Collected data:
Lemma traces_ret P {A} (Q : A → Prop) a : Q a → traces P Q (ret a).
Proof.
  intros HQ t. exists []. rewrite app_nil_r. split_and!; [done..|].
  by intros a' [= <-].
Qed.

Lemma traces_raise P {A} (Q : A → Prop) e : traces P Q (raise e).
Proof. intros t. exists []. rewrite app_nil_r. by split_and!. Qed.

Lemma traces_call (P : Call → Prop) c : P c → traces P (λ _, True) (call w c).
Proof. intros HP t. exists [c]. split_and!; [done| |done]. by apply Forall_singleton. Qed.

Lemma traces_bind P {A B} (Q : A → Prop) (R : B → Prop) (m : IO A) (k : A → IO B) :
  traces P Q m → (∀ a, Q a → traces P R (k a)) → traces P R (bind m k).
Proof.
  intros Hm Hk t. destruct (Hm t) as (tr & Ht & HP & HQ). unfold bind.
  destruct (m t) as [[a|e] t1]; cbn [fst snd] in *; subst t1.
  - destruct (Hk a (HQ a eq_refl) (t ++ tr)) as (tr' & Ht' & HP' & HR).
    exists (tr ++ tr'). rewrite app_assoc. split_and!; [done| |done].
    by apply Forall_app.
  - exists tr. by split_and!.
Qed.

Lemma traces_try P {A} (Q : A → Prop) (m : IO A) (handler : Failure → IO A) :
  traces P Q m → (∀ e, traces P Q (handler e)) → traces P Q (try_except m handler).
Proof.
  intros Hm Hh t. destruct (Hm t) as (tr & Ht & HP & HQ). unfold try_except.
  destruct (m t) as [[a|e] t1]; cbn [fst snd] in *; subst t1.
  - exists tr. by split_and!.
  - destruct (Hh e (t ++ tr)) as (tr' & Ht' & HP' & HR).
    exists (tr ++ tr'). rewrite app_assoc. split_and!; [done| |done].
    by apply Forall_app.
Qed.

Lemma traces_for_each P {A} (l : list A) (body : A → IO unit) :
  (∀ x, traces P (λ _, True) (body x)) → traces P (λ _, True) (for_each l body).
Proof.
  intros Hb. induction l as [|x l IH]; [by apply traces_ret|].
  cbn [for_each]. eapply traces_bind; [apply Hb|]. by intros _ _.
Qed.

Lemma traces_any P {A} (Q : A → Prop) (m : IO A) :
  traces P Q m → traces P (λ _, True) m.
Proof.
  intros Hm t. destruct (Hm t) as (tr & Ht & HP & _). exists tr. by split_and!.
Qed.

(** The cleaning calls nothing, and what it returns is a cleaned table. *)
Lemma traces_clean P df : traces P Ingestion.cleaned (clean now df).
Proof.
  unfold clean.
  destruct (Ingestion.clean_dataframe now 0 [df]) as [[r|e] h] eqn:Hrun;
    [|apply traces_raise].
  destruct (Cleaning.clean_dataframe_ok_cleaned now 0 [df] r h Hrun) as (d & -> & Hd).
  by apply traces_ret.
Qed.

- [TASK BRIEF] Only the last part of the entries above is needed: please copy the line with "[|apply traces_raise]." and each line after it exactly.

- [YOUR SOLUTION]
    [|apply traces_raise].
  destruct (Cleaning.clean_dataframe_ok_cleaned now 0 [df] r h Hrun) as (d & -> & Hd).
  by apply traces_ret.
Qed.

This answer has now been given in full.